# DATA RECORDS:
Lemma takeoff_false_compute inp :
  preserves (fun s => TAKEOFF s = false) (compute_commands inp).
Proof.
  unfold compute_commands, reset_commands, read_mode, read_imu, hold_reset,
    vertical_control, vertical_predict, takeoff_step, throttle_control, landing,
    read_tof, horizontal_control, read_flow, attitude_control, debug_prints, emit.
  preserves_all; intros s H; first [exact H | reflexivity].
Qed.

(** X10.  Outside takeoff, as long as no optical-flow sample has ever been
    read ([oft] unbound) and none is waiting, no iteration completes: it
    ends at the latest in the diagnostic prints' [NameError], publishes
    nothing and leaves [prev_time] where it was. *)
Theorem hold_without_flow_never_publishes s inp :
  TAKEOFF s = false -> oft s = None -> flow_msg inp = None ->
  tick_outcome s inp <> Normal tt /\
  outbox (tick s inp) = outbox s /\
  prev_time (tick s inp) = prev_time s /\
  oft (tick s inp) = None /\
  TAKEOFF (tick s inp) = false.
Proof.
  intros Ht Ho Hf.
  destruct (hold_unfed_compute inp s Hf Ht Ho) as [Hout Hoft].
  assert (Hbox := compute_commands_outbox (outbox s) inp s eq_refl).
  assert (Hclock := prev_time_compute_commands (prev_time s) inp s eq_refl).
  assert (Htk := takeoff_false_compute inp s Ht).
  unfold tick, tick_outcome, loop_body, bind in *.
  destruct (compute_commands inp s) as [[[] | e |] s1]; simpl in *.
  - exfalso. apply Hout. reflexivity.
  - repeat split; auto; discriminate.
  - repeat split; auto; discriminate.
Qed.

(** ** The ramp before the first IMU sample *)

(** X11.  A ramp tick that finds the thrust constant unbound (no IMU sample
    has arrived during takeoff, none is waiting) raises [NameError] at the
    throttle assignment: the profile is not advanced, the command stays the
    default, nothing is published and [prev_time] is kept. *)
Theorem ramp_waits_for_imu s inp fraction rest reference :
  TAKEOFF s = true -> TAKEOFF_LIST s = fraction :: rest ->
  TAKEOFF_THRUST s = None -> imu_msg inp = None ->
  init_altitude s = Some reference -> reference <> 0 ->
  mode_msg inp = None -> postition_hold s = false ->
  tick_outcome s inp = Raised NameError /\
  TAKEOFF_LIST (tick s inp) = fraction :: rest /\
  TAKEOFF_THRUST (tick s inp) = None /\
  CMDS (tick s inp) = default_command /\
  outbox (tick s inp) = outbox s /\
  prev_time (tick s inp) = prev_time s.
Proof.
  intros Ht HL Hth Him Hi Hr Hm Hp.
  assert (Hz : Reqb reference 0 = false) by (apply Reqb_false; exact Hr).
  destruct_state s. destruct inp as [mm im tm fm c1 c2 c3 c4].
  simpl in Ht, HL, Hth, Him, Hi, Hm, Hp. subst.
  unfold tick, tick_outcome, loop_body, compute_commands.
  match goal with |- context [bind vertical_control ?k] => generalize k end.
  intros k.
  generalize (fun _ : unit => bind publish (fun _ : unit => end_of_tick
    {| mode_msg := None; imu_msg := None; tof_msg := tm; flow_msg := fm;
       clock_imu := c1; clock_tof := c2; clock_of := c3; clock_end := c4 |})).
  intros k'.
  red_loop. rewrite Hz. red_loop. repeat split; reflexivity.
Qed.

# TASK DETAILS:
Please output exactly the lines between the one holding "intros Ht Ho Hf." and the one holding "Theorem ramp_waits_for_imu s" in the records above, inclusive, and nothing more.

# EXPECTED ANSWER:
  intros Ht Ho Hf.
  destruct (hold_unfed_compute inp s Hf Ht Ho) as [Hout Hoft].
  assert (Hbox := compute_commands_outbox (outbox s) inp s eq_refl).
  assert (Hclock := prev_time_compute_commands (prev_time s) inp s eq_refl).
  assert (Htk := takeoff_false_compute inp s Ht).
  unfold tick, tick_outcome, loop_body, bind in *.
  destruct (compute_commands inp s) as [[[] | e |] s1]; simpl in *.
  - exfalso. apply Hout. reflexivity.
  - repeat split; auto; discriminate.
  - repeat split; auto; discriminate.
Qed.

(** ** The ramp before the first IMU sample *)

(** X11.  A ramp tick that finds the thrust constant unbound (no IMU sample
    has arrived during takeoff, none is waiting) raises [NameError] at the
    throttle assignment: the profile is not advanced, the command stays the
    default, nothing is published and [prev_time] is kept. *)
Theorem ramp_waits_for_imu s inp fraction rest reference :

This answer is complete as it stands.